Une scène déchirante

L’histoire commence par une scène insoutenable. Un petit garçon, refusant de se retrouver seul dans un environnement hostile, tente de s’accrocher à la portière de la voiture de son père au moment où celui-ci redémarre. Les témoignages décrivent un enfant agrippé, suppliant son père de ne pas l’abandonner, tandis que la voiture commence à avancer. Puis, le drame survient : l’enfant tombe, gravement blessé.
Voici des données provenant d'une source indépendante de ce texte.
(** ** Reports *)

(** [Ok None] is the [nil, nil] of a duplicate or obsolete report. *)
Definition validateReport (s : scheduler) (job : JobID) (stage : StageID)
    (identity : TaskAttemptIdentity) (partition : PartitionID) (worker : WorkerID)
    : result (option assignedAttempt) :=
  fail_if (closed s) ErrTaskSchedulerClosed;;
  fail_if (bool_decide (workers s !! worker = None))
    (Errorf "%w %q" [FWrap (Sentinel ErrUnknownWorker); FStr worker]);;
  match attempts s !! ta_ID identity with
  | None => Err (Errorf "%w %d" [FWrap (Sentinel ErrUnknownAttempt); FInt (Z.of_N (ta_ID identity))])
  | Some attempt =>
      let a := aa_assignment attempt in
      fail_if (negb (asg_JobID a =? job)%N || negb (asg_StageID a =? stage)%N ||
               negb (bool_decide (at_Identity (asg_Attempt a) = identity)) ||
               negb (t_PartitionID (at_Task (asg_Attempt a)) =? partition) ||
               negb (bool_decide (at_WorkerID (asg_Attempt a) = worker)))
        (Errorf "%w for attempt %d" [FWrap (Sentinel ErrMismatchedReport); FInt (Z.of_N (ta_ID identity))]);;
      match get_task s (aa_set attempt) (aa_task attempt) with
      | None => Err panic_nil
      | Some task =>
          if aa_terminal attempt || negb (lt_active task =? ta_ID identity)%N then Ok None
          else Ok (Some attempt)
      end
  end.
Lemma inv_retired s id a st set g set' :
  sched_inv s -> attempts s !! id = Some a -> aa_terminal a = false ->
  sets s !! aa_set a = Some set -> set_ok (maxTaskAttempts s) set' ->
  fs_tasks set' = alter g (aa_task a) (fs_tasks set) ->
  (forall t, lt_task (g t) = lt_task t /\ lt_state (g t) <> TaskRunning) ->
  fs_key set' = fs_key set -> fs_inputs set' = fs_inputs set ->
  (fs_terminal set = true -> fs_terminal set' = true) ->
  sched_inv (retired s id a st set').
Proof.
  intros H Ha Hlive Hk Hok Et Hg Ek Ei Hterm. destruct (inv_sets _ H _ _ Hk) as (Hkey & _ & Hin).
  split; cbn; try apply H.
  - intros k u. rewrite lookup_insert_Some. intros [[<- <-]|[_ Hu]]; [|by apply H].
    split_and!; [by rewrite Ek|done|]. unfold inputs_ok in *. by rewrite Ei.
  - intros k u i t Hu Ht Hrun.
    assert (Hold : exists u, sets s !! k = Some u /\ fs_tasks u !! i = Some t /\
                             ~ (k = aa_set a /\ i = aa_task a)).
    { apply lookup_insert_Some in Hu as [[<- <-]|[? Hu]]; [|naive_solver].
      rewrite Et, list_lookup_alter in Ht. case_decide as Hi; [|naive_solver].
      apply fmap_Some in Ht as (v & Hv & ->). by destruct (Hg v). }
    destruct Hold as (v & Hv & Hvt & Hne).
    destruct (inv_running _ H _ _ _ _ Hv Hvt Hrun) as (b & Hb & Tb & Sb & Ib).
    exists b. rewrite lookup_alter_ne; [done|]. intros ->. naive_solver.
  - intros bid b Hb.
    assert (Hold : exists b0, attempts s !! bid = Some b0 /\ aa_set b = aa_set b0 /\
      aa_task b = aa_task b0 /\ attempt_worker b = attempt_worker b0 /\
      (forall t u, assigned_to (runID s) u t bid (aa_assignment b0) ->
                   assigned_to (runID s) u t bid (aa_assignment b)) /\
      (aa_terminal b = false -> aa_terminal b0 = false /\ bid <> id)).
    { apply lookup_alter_Some in Hb as [(-> & v & Hv & ->)|[Hne Hb]].
      - exists v. split_and!; done.
      - exists b. split_and!; auto. }
    destruct Hold as (b0 & Hb0 & Es & Eti & Ew & Has & Htb).
    destruct (inv_attempts _ H _ _ Hb0) as (Hlt & (u & t & Hu & Ht & Hto & Hl) & (w & Hw & Hr)).
    split_and!; cbn; [done| |].
    + rewrite Es, Eti. destruct (decide (aa_set a = aa_set b0)) as [Eq|Hne].
      * rewrite <- Eq, lookup_insert_eq. assert (u = set) as -> by congruence.
        destruct (decide (aa_task a = aa_task b0)) as [Eq'|Hne'].
        -- exists set', (g t). rewrite Et, Eq', list_lookup_alter_eq, Ht. destruct (Hg t) as [Gt Gs].
           split_and!; [done|done| |].
           ++ apply Has. unfold assigned_to in *. by rewrite Ei, Ek, Gt.
           ++ intros Tb. destruct (Htb Tb) as [Tb0 Hne]. destruct Hne.
              by eapply (live_attempt_unique s bid b0 id a).
        -- exists set', t. rewrite Et, list_lookup_alter_ne by done.
           split_and!; [done|done| |naive_solver]. apply Has. unfold assigned_to in *. by rewrite Ei, Ek.
      * rewrite lookup_insert_ne by done. exists u, t. split_and!; auto. naive_solver.
    + rewrite Ew, lookup_alter. case_decide as Eq; [rewrite Eq|]; rewrite Hw; cbn;
        eexists; (split; [done|]); intros Tb; destruct (Htb Tb); [cbn; set_solver|auto].
  - intros wid w Hw. exact (retired_worker s id a st set' wid w H Ha Hw).
  - intros k Hq. apply lookup_insert_is_Some'. right. by apply H.
  - intros k u. rewrite lookup_insert_Some. intros [[<- <-]|[_ Hu]]; [|by apply H].
    intros Hl. apply (inv_live _ H _ _ Hk). destruct (fs_terminal set); [|done]. naive_solver.
  - intros Hc k u. rewrite lookup_insert_Some. intros [[<- <-]|[_ Hu]].
    + apply Hterm. by eapply H.
    + by eapply H.
Qed.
Des blessures qui parlent d’elles-mêmes

Le garçon est transporté d’urgence au CHRU de Nancy, souffrant de fractures du crâne et de brûlures aux bras et aux mains. Face à la gravité de son état, le père décide finalement de l’emmener à l’hôpital. Cependant, son récit des événements ne convainc pas les médecins. Selon lui, l’accident serait survenu lors d’une balade nocturne : sa voiture se serait enlisée, et il aurait accidentellement heurté son fils en tentant de repartir. Mais les blessures de l’enfant, trop graves et incohérentes avec cette version, éveillent rapidement les soupçons.
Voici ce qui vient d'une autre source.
Definition exec (y : system) (c : call) : option system :=
  let s := sys_fifo y in
  let put r := match r with Ok s => Some (mkSystem s (sys_loops y)) | Err _ => None end in
  match c with
  | CallRegister id slots now => put (RegisterWorker s id slots now)
  | CallSubmit input =>
      match submitTaskSet s input true None with
      | Ok (s, key) => Some (enterLoop y s key)
      | Err _ => None
      end
  | CallOffer id free running now =>
      if (nextAttempt s + Z.to_N free <? 2 ^ 64)%N then
        match OfferResources s id free running now (fun _ => None) with
        | Ok (s, _) => Some (mkSystem s (sys_loops y))
        | Err _ => None
        end
      else None
  | CallSuccess r => put (ReportSuccess s r (fun _ => None))
  | CallFailure r => put (ReportFailure s r (fun _ => None))
  | CallExpire now timeout =>
      match ExpireWorkers s now timeout (fun _ _ => None) with
      | Ok (s, _) => Some (mkSystem s (sys_loops y))
      | Err _ => None
      end
  | CallClose => put (Ok (Close s))
  | CallDrain key =>
      match sys_loops y !! key with
      | Some l => match sub_state l with
                  | LoopDraining => Some (drainLoop y key l None)
                  | _ => None
                  end
      | None => None
      end
  end.

Definition run_calls (cs : list call) (y : system) : option system :=
  foldl (fun y c => y ← y; exec y c) (Some y) cs.

Lemma exec_step y c y' : exec y c = Some y' -> fifo_step y y'.
Proof.
  destruct c as [id slots now|input|id free running now|r|r|now timeout| |key]; unfold exec; intros E.
  - case_in E; [|done]. injection E as <-. by eapply step_register.
  - destruct (submitTaskSet _ _ _ _) as [[s key]|] eqn:Es; [|done]. injection E as <-.
    by eapply step_submit.
  - destruct (N.ltb_spec (nextAttempt (sys_fifo y) + Z.to_N free) (2 ^ 64)); [|done].
    destruct (OfferResources _ _ _ _ _ _) as [[s asg]|] eqn:Es; [|done]. injection E as <-.
    by eapply step_offer.
  - case_in E; [|done]. injection E as <-. by eapply step_success.
  - case_in E; [|done]. injection E as <-. by eapply step_failure.
  - destruct (ExpireWorkers _ _ _ _) as [[s lost]|] eqn:Es; [|done]. injection E as <-.
    by eapply step_expire.
  - injection E as <-. apply step_close.
  - destruct (sys_loops y !! key) as [l|] eqn:Hl; [|done].
    destruct (sub_state l) eqn:Hs; try done. injection E as <-. by apply step_drain.
Qed.

Lemma run_calls_reachable cs y y' :
  fifo_reachable y -> run_calls cs y = Some y' -> fifo_reachable y'.
Proof.
  unfold run_calls. revert y. induction cs as [|c cs IH]; intros y Hy; cbn.
  - by intros [= <-].
  - destruct (exec y c) as [y1|] eqn:E.
    + apply IH. eapply fifo_next; [done|by eapply exec_step].
    + intros H. exfalso. clear -H. induction cs as [|d cs IHcs]; [done|exact (IHcs H)].
Qed.

Definition empty_system : system :=
  mkSystem (mkScheduler 2 example_run ∅ ∅ [] ∅ 0 0 false) ∅.

Lemma empty_reachable : fifo_reachable empty_system.
Proof. by eapply (fifo_init [WithMaxTaskAttempts 2]). Qed.

Definition example_task (i : nat) : Task :=
  {| t_ID := N.of_nat i; t_StageID := 0%N; t_StageKind := StageResult; t_PartitionID := Z.of_nat i;
     t_NumPartitions := 2; t_Operations := []; t_ShuffleWrite := None;
     t_FinalAction := Some {| act_Kind := ActionCount; act_TargetRDD := 0%N |} |}.

Definition example_set : TaskSet := mkTaskSet None 7%N 0%N 0%N [example_task 1; example_task 0].
Definition example_key : taskSetKey := mkKey 7%N 0%N 0%N.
Une enquête qui révèle une autre vérité

Alertés par les médecins, les forces de l’ordre interviennent. Le père est placé en garde à vue, mais il s’accroche à sa version des faits. Malgré tout, les enquêteurs et le procureur restent sceptiques. Les éléments recueillis ne correspondent pas à un simple accident, et l’idée d’une violence volontaire prend de l’ampleur. Après plusieurs mois d’enquête, l’homme est finalement jugé pour violences volontaires par ascendant sur mineur de moins de 15 ans, un crime passible de cinq ans de prison et 75 000 euros d’amende.